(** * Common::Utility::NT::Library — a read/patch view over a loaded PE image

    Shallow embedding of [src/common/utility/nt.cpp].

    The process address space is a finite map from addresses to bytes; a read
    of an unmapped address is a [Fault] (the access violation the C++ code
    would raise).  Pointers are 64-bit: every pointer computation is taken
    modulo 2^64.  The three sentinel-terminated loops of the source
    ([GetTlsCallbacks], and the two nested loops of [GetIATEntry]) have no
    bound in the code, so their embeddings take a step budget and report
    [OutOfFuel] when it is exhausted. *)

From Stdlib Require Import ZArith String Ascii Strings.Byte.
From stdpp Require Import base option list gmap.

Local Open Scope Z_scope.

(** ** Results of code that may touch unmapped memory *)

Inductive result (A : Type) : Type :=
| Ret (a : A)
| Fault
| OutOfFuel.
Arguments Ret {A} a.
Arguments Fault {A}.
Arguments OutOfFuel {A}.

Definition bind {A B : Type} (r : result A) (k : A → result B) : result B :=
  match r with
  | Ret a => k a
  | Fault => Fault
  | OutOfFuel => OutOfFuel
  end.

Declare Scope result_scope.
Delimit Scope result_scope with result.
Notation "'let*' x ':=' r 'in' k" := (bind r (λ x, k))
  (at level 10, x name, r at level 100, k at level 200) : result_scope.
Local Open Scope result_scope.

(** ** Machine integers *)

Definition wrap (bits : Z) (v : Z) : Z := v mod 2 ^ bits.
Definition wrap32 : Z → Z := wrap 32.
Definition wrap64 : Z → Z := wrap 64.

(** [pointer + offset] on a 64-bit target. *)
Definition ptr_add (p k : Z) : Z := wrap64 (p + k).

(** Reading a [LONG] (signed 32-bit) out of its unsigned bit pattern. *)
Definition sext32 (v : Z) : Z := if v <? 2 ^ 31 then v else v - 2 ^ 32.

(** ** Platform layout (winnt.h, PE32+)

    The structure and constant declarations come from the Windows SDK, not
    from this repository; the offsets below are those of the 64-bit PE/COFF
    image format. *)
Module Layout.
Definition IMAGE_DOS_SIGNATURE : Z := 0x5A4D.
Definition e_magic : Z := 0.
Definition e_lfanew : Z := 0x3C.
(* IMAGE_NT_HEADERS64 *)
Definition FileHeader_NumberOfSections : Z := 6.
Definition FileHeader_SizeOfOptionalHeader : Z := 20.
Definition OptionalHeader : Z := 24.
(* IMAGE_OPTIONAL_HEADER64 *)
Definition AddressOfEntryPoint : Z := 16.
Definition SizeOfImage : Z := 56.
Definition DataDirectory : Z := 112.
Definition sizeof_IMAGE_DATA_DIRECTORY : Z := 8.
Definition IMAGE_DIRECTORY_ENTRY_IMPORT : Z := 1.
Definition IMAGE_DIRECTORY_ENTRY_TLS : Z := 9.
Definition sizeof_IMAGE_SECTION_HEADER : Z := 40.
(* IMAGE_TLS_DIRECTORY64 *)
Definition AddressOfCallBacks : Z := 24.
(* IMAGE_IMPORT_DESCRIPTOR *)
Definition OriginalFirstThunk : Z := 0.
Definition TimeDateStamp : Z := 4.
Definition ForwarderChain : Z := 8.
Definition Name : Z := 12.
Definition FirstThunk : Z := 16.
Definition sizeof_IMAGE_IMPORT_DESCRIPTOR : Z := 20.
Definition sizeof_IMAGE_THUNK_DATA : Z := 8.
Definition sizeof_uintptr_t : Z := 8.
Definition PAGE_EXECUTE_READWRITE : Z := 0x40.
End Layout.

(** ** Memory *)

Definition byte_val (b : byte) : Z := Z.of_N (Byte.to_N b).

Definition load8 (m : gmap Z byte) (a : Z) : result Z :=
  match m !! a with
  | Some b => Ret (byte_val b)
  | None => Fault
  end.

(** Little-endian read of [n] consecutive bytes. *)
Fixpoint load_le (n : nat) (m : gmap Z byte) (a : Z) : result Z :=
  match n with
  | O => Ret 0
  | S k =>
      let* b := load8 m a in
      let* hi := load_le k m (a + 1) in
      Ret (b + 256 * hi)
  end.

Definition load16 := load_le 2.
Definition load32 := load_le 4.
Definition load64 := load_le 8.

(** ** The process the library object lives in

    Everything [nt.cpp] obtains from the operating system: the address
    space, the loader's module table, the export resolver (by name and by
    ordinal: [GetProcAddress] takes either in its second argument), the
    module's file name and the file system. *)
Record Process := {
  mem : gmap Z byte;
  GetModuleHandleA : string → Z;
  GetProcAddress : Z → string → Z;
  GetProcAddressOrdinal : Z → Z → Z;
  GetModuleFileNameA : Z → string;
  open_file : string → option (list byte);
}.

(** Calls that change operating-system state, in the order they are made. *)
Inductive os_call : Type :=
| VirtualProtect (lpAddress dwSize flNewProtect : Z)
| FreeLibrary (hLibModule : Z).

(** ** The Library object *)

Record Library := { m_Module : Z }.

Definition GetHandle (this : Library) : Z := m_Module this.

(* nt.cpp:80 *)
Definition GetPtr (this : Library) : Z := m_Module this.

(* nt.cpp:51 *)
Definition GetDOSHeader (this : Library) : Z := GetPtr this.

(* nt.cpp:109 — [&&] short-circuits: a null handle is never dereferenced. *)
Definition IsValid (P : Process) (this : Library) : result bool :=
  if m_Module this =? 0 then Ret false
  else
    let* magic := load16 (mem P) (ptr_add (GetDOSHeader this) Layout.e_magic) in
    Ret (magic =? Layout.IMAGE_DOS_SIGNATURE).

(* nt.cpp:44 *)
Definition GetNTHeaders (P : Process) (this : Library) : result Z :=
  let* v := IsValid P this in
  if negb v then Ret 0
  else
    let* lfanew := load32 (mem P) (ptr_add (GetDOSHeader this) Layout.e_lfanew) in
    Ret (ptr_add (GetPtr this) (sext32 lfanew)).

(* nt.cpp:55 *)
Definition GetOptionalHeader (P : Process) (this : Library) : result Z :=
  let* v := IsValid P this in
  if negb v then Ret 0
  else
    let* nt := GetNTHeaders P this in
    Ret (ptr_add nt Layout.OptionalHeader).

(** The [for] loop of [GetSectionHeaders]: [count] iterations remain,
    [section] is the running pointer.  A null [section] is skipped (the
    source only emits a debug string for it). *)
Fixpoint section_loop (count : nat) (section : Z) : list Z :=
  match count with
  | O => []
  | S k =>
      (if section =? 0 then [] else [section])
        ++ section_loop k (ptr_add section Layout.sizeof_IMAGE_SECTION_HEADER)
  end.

....

## Work request
Return the data exactly, every line included.

## Answer area
(** * Common::Utility::NT::Library — a read/patch view over a loaded PE image

    Shallow embedding of [src/common/utility/nt.cpp].

    The process address space is a finite map from addresses to bytes; a read
    of an unmapped address is a [Fault] (the access violation the C++ code
    would raise).  Pointers are 64-bit: every pointer computation is taken
    modulo 2^64.  The three sentinel-terminated loops of the source
    ([GetTlsCallbacks], and the two nested loops of [GetIATEntry]) have no
    bound in the code, so their embeddings take a step budget and report
    [OutOfFuel] when it is exhausted. *)

From Stdlib Require Import ZArith String Ascii Strings.Byte.
From stdpp Require Import base option list gmap.

Local Open Scope Z_scope.

(** ** Results of code that may touch unmapped memory *)

Inductive result (A : Type) : Type :=
| Ret (a : A)
| Fault
| OutOfFuel.
Arguments Ret {A} a.
Arguments Fault {A}.
Arguments OutOfFuel {A}.

Definition bind {A B : Type} (r : result A) (k : A → result B) : result B :=
  match r with
  | Ret a => k a
  | Fault => Fault
  | OutOfFuel => OutOfFuel
  end.

Declare Scope result_scope.
Delimit Scope result_scope with result.
Notation "'let*' x ':=' r 'in' k" := (bind r (λ x, k))
  (at level 10, x name, r at level 100, k at level 200) : result_scope.
Local Open Scope result_scope.

(** ** Machine integers *)

Definition wrap (bits : Z) (v : Z) : Z := v mod 2 ^ bits.
Definition wrap32 : Z → Z := wrap 32.
Definition wrap64 : Z → Z := wrap 64.

(** [pointer + offset] on a 64-bit target. *)
Definition ptr_add (p k : Z) : Z := wrap64 (p + k).

(** Reading a [LONG] (signed 32-bit) out of its unsigned bit pattern. *)
Definition sext32 (v : Z) : Z := if v <? 2 ^ 31 then v else v - 2 ^ 32.

(** ** Platform layout (winnt.h, PE32+)

    The structure and constant declarations come from the Windows SDK, not
    from this repository; the offsets below are those of the 64-bit PE/COFF
    image format. *)
Module Layout.
Definition IMAGE_DOS_SIGNATURE : Z := 0x5A4D.
Definition e_magic : Z := 0.
Definition e_lfanew : Z := 0x3C.
(* IMAGE_NT_HEADERS64 *)
Definition FileHeader_NumberOfSections : Z := 6.
Definition FileHeader_SizeOfOptionalHeader : Z := 20.
Definition OptionalHeader : Z := 24.
(* IMAGE_OPTIONAL_HEADER64 *)
Definition AddressOfEntryPoint : Z := 16.
Definition SizeOfImage : Z := 56.
Definition DataDirectory : Z := 112.
Definition sizeof_IMAGE_DATA_DIRECTORY : Z := 8.
Definition IMAGE_DIRECTORY_ENTRY_IMPORT : Z := 1.
Definition IMAGE_DIRECTORY_ENTRY_TLS : Z := 9.
Definition sizeof_IMAGE_SECTION_HEADER : Z := 40.
(* IMAGE_TLS_DIRECTORY64 *)
Definition AddressOfCallBacks : Z := 24.
(* IMAGE_IMPORT_DESCRIPTOR *)
Definition OriginalFirstThunk : Z := 0.
Definition TimeDateStamp : Z := 4.
Definition ForwarderChain : Z := 8.
Definition Name : Z := 12.
Definition FirstThunk : Z := 16.
Definition sizeof_IMAGE_IMPORT_DESCRIPTOR : Z := 20.
Definition sizeof_IMAGE_THUNK_DATA : Z := 8.
Definition sizeof_uintptr_t : Z := 8.
Definition PAGE_EXECUTE_READWRITE : Z := 0x40.
End Layout.

(** ** Memory *)

Definition byte_val (b : byte) : Z := Z.of_N (Byte.to_N b).

Definition load8 (m : gmap Z byte) (a : Z) : result Z :=
  match m !! a with
  | Some b => Ret (byte_val b)
  | None => Fault
  end.

(** Little-endian read of [n] consecutive bytes. *)
Fixpoint load_le (n : nat) (m : gmap Z byte) (a : Z) : result Z :=
  match n with
  | O => Ret 0
  | S k =>
      let* b := load8 m a in
      let* hi := load_le k m (a + 1) in
      Ret (b + 256 * hi)
  end.

Definition load16 := load_le 2.
Definition load32 := load_le 4.
Definition load64 := load_le 8.

(** ** The process the library object lives in

    Everything [nt.cpp] obtains from the operating system: the address
    space, the loader's module table, the export resolver (by name and by
    ordinal: [GetProcAddress] takes either in its second argument), the
    module's file name and the file system. *)
Record Process := {
  mem : gmap Z byte;
  GetModuleHandleA : string → Z;
  GetProcAddress : Z → string → Z;
  GetProcAddressOrdinal : Z → Z → Z;
  GetModuleFileNameA : Z → string;
  open_file : string → option (list byte);
}.

(** Calls that change operating-system state, in the order they are made. *)
Inductive os_call : Type :=
| VirtualProtect (lpAddress dwSize flNewProtect : Z)
| FreeLibrary (hLibModule : Z).

(** ** The Library object *)

Record Library := { m_Module : Z }.

Definition GetHandle (this : Library) : Z := m_Module this.

(* nt.cpp:80 *)
Definition GetPtr (this : Library) : Z := m_Module this.

(* nt.cpp:51 *)
Definition GetDOSHeader (this : Library) : Z := GetPtr this.

(* nt.cpp:109 — [&&] short-circuits: a null handle is never dereferenced. *)
Definition IsValid (P : Process) (this : Library) : result bool :=
  if m_Module this =? 0 then Ret false
  else
    let* magic := load16 (mem P) (ptr_add (GetDOSHeader this) Layout.e_magic) in
    Ret (magic =? Layout.IMAGE_DOS_SIGNATURE).

(* nt.cpp:44 *)
Definition GetNTHeaders (P : Process) (this : Library) : result Z :=
  let* v := IsValid P this in
  if negb v then Ret 0
  else
    let* lfanew := load32 (mem P) (ptr_add (GetDOSHeader this) Layout.e_lfanew) in
    Ret (ptr_add (GetPtr this) (sext32 lfanew)).

(* nt.cpp:55 *)
Definition GetOptionalHeader (P : Process) (this : Library) : result Z :=
  let* v := IsValid P this in
  if negb v then Ret 0
  else
    let* nt := GetNTHeaders P this in
    Ret (ptr_add nt Layout.OptionalHeader).

(** The [for] loop of [GetSectionHeaders]: [count] iterations remain,
    [section] is the running pointer.  A null [section] is skipped (the
    source only emits a debug string for it). *)
Fixpoint section_loop (count : nat) (section : Z) : list Z :=
  match count with
  | O => []
  | S k =>
      (if section =? 0 then [] else [section])
        ++ section_loop k (ptr_add section Layout.sizeof_IMAGE_SECTION_HEADER)
  end.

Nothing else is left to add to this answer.